* **Your assignment**: Read through the data and report every line in which the word "editIDs" occurs.

* **Excerpted data**:
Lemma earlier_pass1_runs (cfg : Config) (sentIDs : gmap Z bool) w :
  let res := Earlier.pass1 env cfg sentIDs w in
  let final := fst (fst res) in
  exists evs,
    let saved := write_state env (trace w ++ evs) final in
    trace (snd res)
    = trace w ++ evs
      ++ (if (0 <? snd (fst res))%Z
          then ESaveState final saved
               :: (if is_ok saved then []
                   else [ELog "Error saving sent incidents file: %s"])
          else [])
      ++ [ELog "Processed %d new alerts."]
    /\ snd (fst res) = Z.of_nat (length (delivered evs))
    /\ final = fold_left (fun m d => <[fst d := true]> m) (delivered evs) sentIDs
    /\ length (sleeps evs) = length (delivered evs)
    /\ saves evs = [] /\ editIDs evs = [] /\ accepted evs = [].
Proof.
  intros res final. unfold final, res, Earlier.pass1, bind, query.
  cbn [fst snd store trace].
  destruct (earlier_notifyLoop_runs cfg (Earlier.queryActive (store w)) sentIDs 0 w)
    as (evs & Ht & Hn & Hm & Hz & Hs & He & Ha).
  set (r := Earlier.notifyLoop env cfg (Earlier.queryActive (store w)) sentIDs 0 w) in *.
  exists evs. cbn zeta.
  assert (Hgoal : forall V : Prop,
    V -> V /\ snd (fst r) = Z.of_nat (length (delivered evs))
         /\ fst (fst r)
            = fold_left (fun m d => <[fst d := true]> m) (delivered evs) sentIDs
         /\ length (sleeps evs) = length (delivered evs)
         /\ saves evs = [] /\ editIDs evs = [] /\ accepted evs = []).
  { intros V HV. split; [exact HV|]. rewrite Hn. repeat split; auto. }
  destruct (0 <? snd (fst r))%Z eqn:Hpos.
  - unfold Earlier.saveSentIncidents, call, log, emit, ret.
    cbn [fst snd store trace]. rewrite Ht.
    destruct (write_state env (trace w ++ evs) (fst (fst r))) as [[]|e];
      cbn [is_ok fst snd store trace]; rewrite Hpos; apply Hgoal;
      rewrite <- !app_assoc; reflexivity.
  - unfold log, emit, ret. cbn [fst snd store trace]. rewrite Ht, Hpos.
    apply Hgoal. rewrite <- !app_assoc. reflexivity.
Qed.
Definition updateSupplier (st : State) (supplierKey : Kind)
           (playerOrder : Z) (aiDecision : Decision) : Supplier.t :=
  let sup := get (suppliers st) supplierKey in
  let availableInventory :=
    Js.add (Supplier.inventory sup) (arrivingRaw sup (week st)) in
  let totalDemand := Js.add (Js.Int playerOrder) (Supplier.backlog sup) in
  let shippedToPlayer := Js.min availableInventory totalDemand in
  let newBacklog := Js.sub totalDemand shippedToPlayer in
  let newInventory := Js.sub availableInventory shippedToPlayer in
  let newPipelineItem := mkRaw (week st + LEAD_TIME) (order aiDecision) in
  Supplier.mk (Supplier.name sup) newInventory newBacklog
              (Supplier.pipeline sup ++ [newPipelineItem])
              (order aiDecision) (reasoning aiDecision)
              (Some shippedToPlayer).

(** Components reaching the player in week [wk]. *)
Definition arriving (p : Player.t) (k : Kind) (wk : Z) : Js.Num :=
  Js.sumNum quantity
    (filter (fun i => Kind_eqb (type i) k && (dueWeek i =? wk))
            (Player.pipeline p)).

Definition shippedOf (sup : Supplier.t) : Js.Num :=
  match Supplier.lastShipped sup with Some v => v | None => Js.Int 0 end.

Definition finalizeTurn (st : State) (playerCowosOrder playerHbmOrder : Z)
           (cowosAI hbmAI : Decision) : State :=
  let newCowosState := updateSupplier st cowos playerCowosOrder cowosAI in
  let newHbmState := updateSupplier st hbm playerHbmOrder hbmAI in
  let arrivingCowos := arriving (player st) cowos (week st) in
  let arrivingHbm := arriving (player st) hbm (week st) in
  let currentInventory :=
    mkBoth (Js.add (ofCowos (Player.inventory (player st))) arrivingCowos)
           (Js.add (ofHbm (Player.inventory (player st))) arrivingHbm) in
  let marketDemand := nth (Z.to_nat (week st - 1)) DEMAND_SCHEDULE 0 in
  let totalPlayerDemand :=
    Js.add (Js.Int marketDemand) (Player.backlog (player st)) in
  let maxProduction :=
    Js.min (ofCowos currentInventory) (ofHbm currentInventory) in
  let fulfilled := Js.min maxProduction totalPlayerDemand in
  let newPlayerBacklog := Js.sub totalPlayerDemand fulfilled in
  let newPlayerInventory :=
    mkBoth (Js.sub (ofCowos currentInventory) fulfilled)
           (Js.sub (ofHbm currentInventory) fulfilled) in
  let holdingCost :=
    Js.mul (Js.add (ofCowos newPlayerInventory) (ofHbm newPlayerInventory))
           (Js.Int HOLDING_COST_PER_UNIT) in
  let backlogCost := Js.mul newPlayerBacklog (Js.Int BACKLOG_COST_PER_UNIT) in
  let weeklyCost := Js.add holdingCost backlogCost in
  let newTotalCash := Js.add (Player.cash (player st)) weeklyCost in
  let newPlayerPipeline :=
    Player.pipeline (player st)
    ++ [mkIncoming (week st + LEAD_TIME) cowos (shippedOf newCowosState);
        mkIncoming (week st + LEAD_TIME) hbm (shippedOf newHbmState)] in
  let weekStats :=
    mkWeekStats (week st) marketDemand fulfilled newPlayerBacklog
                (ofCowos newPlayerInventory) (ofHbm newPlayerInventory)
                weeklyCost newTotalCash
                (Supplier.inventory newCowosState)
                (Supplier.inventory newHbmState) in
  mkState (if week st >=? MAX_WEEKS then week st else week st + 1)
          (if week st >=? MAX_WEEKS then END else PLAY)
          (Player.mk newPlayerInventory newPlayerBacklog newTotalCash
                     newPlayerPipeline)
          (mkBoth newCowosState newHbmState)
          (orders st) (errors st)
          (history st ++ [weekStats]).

* **Your response**:
    /\ saves evs = [] /\ editIDs evs = [] /\ accepted evs = [].
         /\ saves evs = [] /\ editIDs evs = [] /\ accepted evs = []).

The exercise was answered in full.